[Items listed in a dataset]
*** Block opens ***

(** *** Charging and checking a resource *)

Lemma update_resource_usage_spec mid rtype delta s i :
  sandboxing_find_sandbox_by_module mid s = Some i ->
  snd (sandboxing_update_resource_usage mid rtype delta s) =
  on_sandbox i (fun sb => set_limits (charge_limit rtype delta (limits sb)) sb) s.
Proof.
  intros Hfind. destruct (find_found _ _ _ Hfind) as (Hinit & sb & Hsb & _).
  unfold sandboxing_update_resource_usage. rewrite Hinit, Hfind. simpl negb. cbv iota.
  rewrite (sandbox_at_lookup _ _ _ Hsb).
  destruct (find_index (fun r => resource_type r =? rtype) (limits sb)) as [k|] eqn:Hk.
  - simpl. apply (on_sandbox_ext _ _ _ _ _ Hsb). unfold charge_limit. rewrite Hk.
    reflexivity.
  - simpl. symmetry. apply (on_sandbox_id _ _ _ _ Hsb). unfold charge_limit. rewrite Hk.
    apply set_limits_id.
Qed.

Lemma find_charge_limit rtype delta ls :
  List.find (fun r => resource_type r =? rtype) (charge_limit rtype delta ls) =
  charge delta <$> List.find (fun r => resource_type r =? rtype) ls.
Proof.
  unfold charge_limit.
  destruct (find_index _ ls) as [k|] eqn:Hk.
  - apply find_update_at_found; [exact Hk | reflexivity].
  - rewrite (find_index_None_find _ _ Hk). reflexivity.
Qed.



(** *** Escalation *)

Lemma handle_violation_escalates mid vtype desc s i sb :
  sandboxing_find_sandbox_by_module mid s = Some i ->
  sandboxes s !! i = Some sb ->
  strict_enforcement s = true ->
  vtype = VIOLATION_CAPABILITY \/ vtype = VIOLATION_EXECUTION ->
  5 < u64 (violations sb + 1) ->
  exists s2,
    sandboxes s2 = sandboxes (on_sandbox i one_more_violation s) /\
    sandboxing_initialized s2 = sandboxing_initialized s /\
    default_capabilities s2 = default_capabilities s /\
    quarantined_modules s2 = quarantined_modules s /\
    snd (sandboxing_handle_violation mid vtype desc s) =
    set_quarantined_modules (u32 (quarantined_modules s + 1))
      (on_sandbox i
         (quarantined
            (default 0 (default_capabilities s !! Z.to_nat SANDBOX_LEVEL_QUARANTINE)))
         s2).
Proof.
  intros Hfind Hsb Hstrict Hty Hviol.
  destruct (find_found _ _ _ Hfind) as (Hinit & _).
  set (s1 := on_sandbox i one_more_violation s).
  set (s2 := sandboxing_log_violation mid vtype 0 desc s1).
  destruct (log_violation_frame mid vtype 0 desc s1) as (L1 & L2 & L3 & L4 & L5 & _).
  fold s2 in L1, L2, L3, L4, L5.
  assert (F2 : sandboxing_find_sandbox_by_module mid s2 = Some i).
  { rewrite (find_frame mid s1 s2 L2 L1). unfold s1.
    rewrite find_on_sandbox; [exact Hfind|]. intros x. split; reflexivity. }
  exists s2. split; [exact L1|]. split; [exact L2|]. split; [exact L3|].
  split; [exact L5|].
  unfold sandboxing_handle_violation. rewrite Hinit, Hfind. simpl negb. cbv iota zeta.
  fold one_more_violation. fold s1. fold s2.
  rewrite L4. change (strict_enforcement s1) with (strict_enforcement s). rewrite Hstrict.
  assert (Hor : (vtype =? VIOLATION_CAPABILITY) || (vtype =? VIOLATION_EXECUTION) = true).
  { destruct Hty as [-> | ->]; reflexivity. }
  rewrite Hor.
  assert (Hat : sandbox_at i s2 = one_more_violation sb).
  { unfold sandbox_at. rewrite L1. unfold s1.
    rewrite (lookup_on_sandbox _ _ _ _ Hsb). reflexivity. }
  rewrite Hat. cbn [violations one_more_violation set_counters].
  apply Z.ltb_lt in Hviol. rewrite Hviol.
  rewrite (quarantine_module_spec _ _ _ F2). cbn [snd].
  rewrite L3, L5. reflexivity.
Qed.

End SandboxFacts.

(** ** Module registry *)

Module ModulesFacts.
Import Modules.

Lemma module_at_lookup i s m : module_pool s !! i = Some m -> module_at i s = m.
Proof. intros H. unfold module_at. rewrite H. reflexivity. Qed.

Lemma module_at_on_module i f s m :
  module_pool s !! i = Some m -> module_at i (on_module i f s) = f m.
Proof.
  intros H. unfold module_at, on_module. cbn [module_pool set_module_pool].
  rewrite (update_at_lookup_eq _ _ _ _ H). reflexivity.
Qed.

Lemma module_at_on_module_ne i j f s :
  i <> j -> module_at j (on_module i f s) = module_at j s.
Proof.
  intros H. unfold module_at, on_module. cbn [module_pool set_module_pool].
  rewrite update_at_lookup_ne by exact H. reflexivity.
Qed.

(** *** Which calls can move a module into Unloading *)

(** From [s] to [s'] the module in slot [j] does not enter Unloading. *)
Local Abbreviation keeps_out j s s' :=
  (state_at j s <> MODULE_STATE_UNLOADING -> state_at j s' <> MODULE_STATE_UNLOADING).
(** Player 7 runs twice: frames 10..29 and 50..69 at 0.75 m per frame,
    standing before, between and after. *)
Definition sample_double_x (i : nat) : Q :=
  if i <? 10 then 0
  else if i <? 30 then (3 * (Z.of_nat i - 9) # 4)
  else if i <? 50 then (60 # 4)
  else if i <? 70 then (60 + 3 * (Z.of_nat i - 49) # 4)
  else (120 # 4).

Definition sample_double_tracking : list TrackingRow :=
  (λ i, {| t_frame := Z.of_nat i;
           t_player_data :=
             Some [Some {| pd_player_id := Some 7%Z;
                           pd_x := Some (sample_double_x i);
                           pd_y := Some 0%Q |}] |}) <$> seq 0 80.

Definition sample_double_sprints : list Sprint :=
  default [] (detect_sprints sample_sqrt sample_double_tracking "m1" 10 (245 # 10)).

(** An enriched row after the metadata merge: the player's team is the
    team in possession, and the phase ends in the attacking third. *)
Definition sample_flag_row : row :=
  <["team_id" := VInt 2]> (
  <["team_in_possession_id" := VInt 2]> (
  <["third_end" := VStr "attacking_third"]> (sprint_to_row sample_sprint))).

(** ** Speeds and player summaries (src/eda.py) *)

Definition TRACKING_FPS : Z := 10.
Definition METERS_TO_KM : Q := 1000.
Definition SECONDS_TO_HOURS : Q := 3600.

(** A row of the exploded frame together with its [is_detected] cell,
    which the summaries read and the detector does not. *)
Record TrackedFrame := {
  tf_row : PlayerFrame;
  is_detected : option bool;
}.

(** The dict [get_player_summary] returns. *)
Module Summary.
Record t := {
  player_id : Z;
  distance_km : Q;
  avg_speed_kmh : Q;
  max_speed_kmh : Q;
  frames_tracked : nat;
  minutes_played : Q;
}.
End Summary.

(** The part of the match metadata that [summarise_match_distance] reads.
    A [None] stands for a value the truth test of the source rejects: a
    missing key, a null or an empty dict; [minutes_played] is read with
    [get] and may be missing. *)
Module Meta.
Record Total := { minutes_played : option Q }.
Record PlayingTime := { total : option Total }.
Record Player := { id : Z; playing_time : option PlayingTime }.
Record Match := { players : option (list Player) }.
End Meta.

(** A row of the frame [summarise_match_distance] returns. *)
Module DistanceRow.
Record t := {
  player_id : Z;
  total_distance_m_match : Q;
  total_distance_km_match : Q;
  meters_per_minute_match : option Q;
  minutes_match : Q;
}.
End DistanceRow.

(** [Series[(s > lo) & (s < hi)]]: the cells strictly between the bounds;
    a missing cell compares False and is dropped. *)
Definition strictly_between (lo hi : Q) (c : option Q) : bool :=
  match c with
  | Some v => Qltb lo v && Qltb v hi
  | None => false
  end.

(** The rational [qnum / qden] stands for the float [quantile].  The
    result is [None] when pandas raises: a window of 0 is below
    [min_periods = 1], and a quantile outside [0, 1] is refused. *)
Definition clean_max_speed_kmh (speeds : option (list (option Q)))
    (window : nat) (upper_cap : Q) (qnum qden : nat) : option Q :=
  match speeds with
  | None => Some 0%Q
  | Some speeds =>
      let valid := Some <$> dropna speeds in
      let valid := filter (λ c, strictly_between 0 upper_cap c = true) valid in
      match valid with
      | [] => Some 0%Q
      | _ :: _ =>
          if window =? 0 then None
          else
            let smoothed := rolling median window valid in
            if (qden =? 0) || (qden <? qnum) then None
            else Some (quantile qnum qden (dropna smoothed))
      end
  end.

(** The [player_id] cell of a row. *)
Definition row_player_id (r : TrackedFrame) : option Z := player_id (tf_row r).

(** [is_detected.fillna(False).sum()] *)
Definition count_detected (rows : list TrackedFrame) : nat :=
  length (filter (λ r, is_detected r = Some true) rows).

*** Block closes ***

## Work instructions
Take the lines above from the one holding "None => false" to the last and output them exactly.

## Task response
  | None => false
  end.

(** The rational [qnum / qden] stands for the float [quantile].  The
    result is [None] when pandas raises: a window of 0 is below
    [min_periods = 1], and a quantile outside [0, 1] is refused. *)
Definition clean_max_speed_kmh (speeds : option (list (option Q)))
    (window : nat) (upper_cap : Q) (qnum qden : nat) : option Q :=
  match speeds with
  | None => Some 0%Q
  | Some speeds =>
      let valid := Some <$> dropna speeds in
      let valid := filter (λ c, strictly_between 0 upper_cap c = true) valid in
      match valid with
      | [] => Some 0%Q
      | _ :: _ =>
          if window =? 0 then None
          else
            let smoothed := rolling median window valid in
            if (qden =? 0) || (qden <? qnum) then None
            else Some (quantile qnum qden (dropna smoothed))
      end
  end.

(** The [player_id] cell of a row. *)
Definition row_player_id (r : TrackedFrame) : option Z := player_id (tf_row r).

(** [is_detected.fillna(False).sum()] *)
Definition count_detected (rows : list TrackedFrame) : nat :=
  length (filter (λ r, is_detected r = Some true) rows).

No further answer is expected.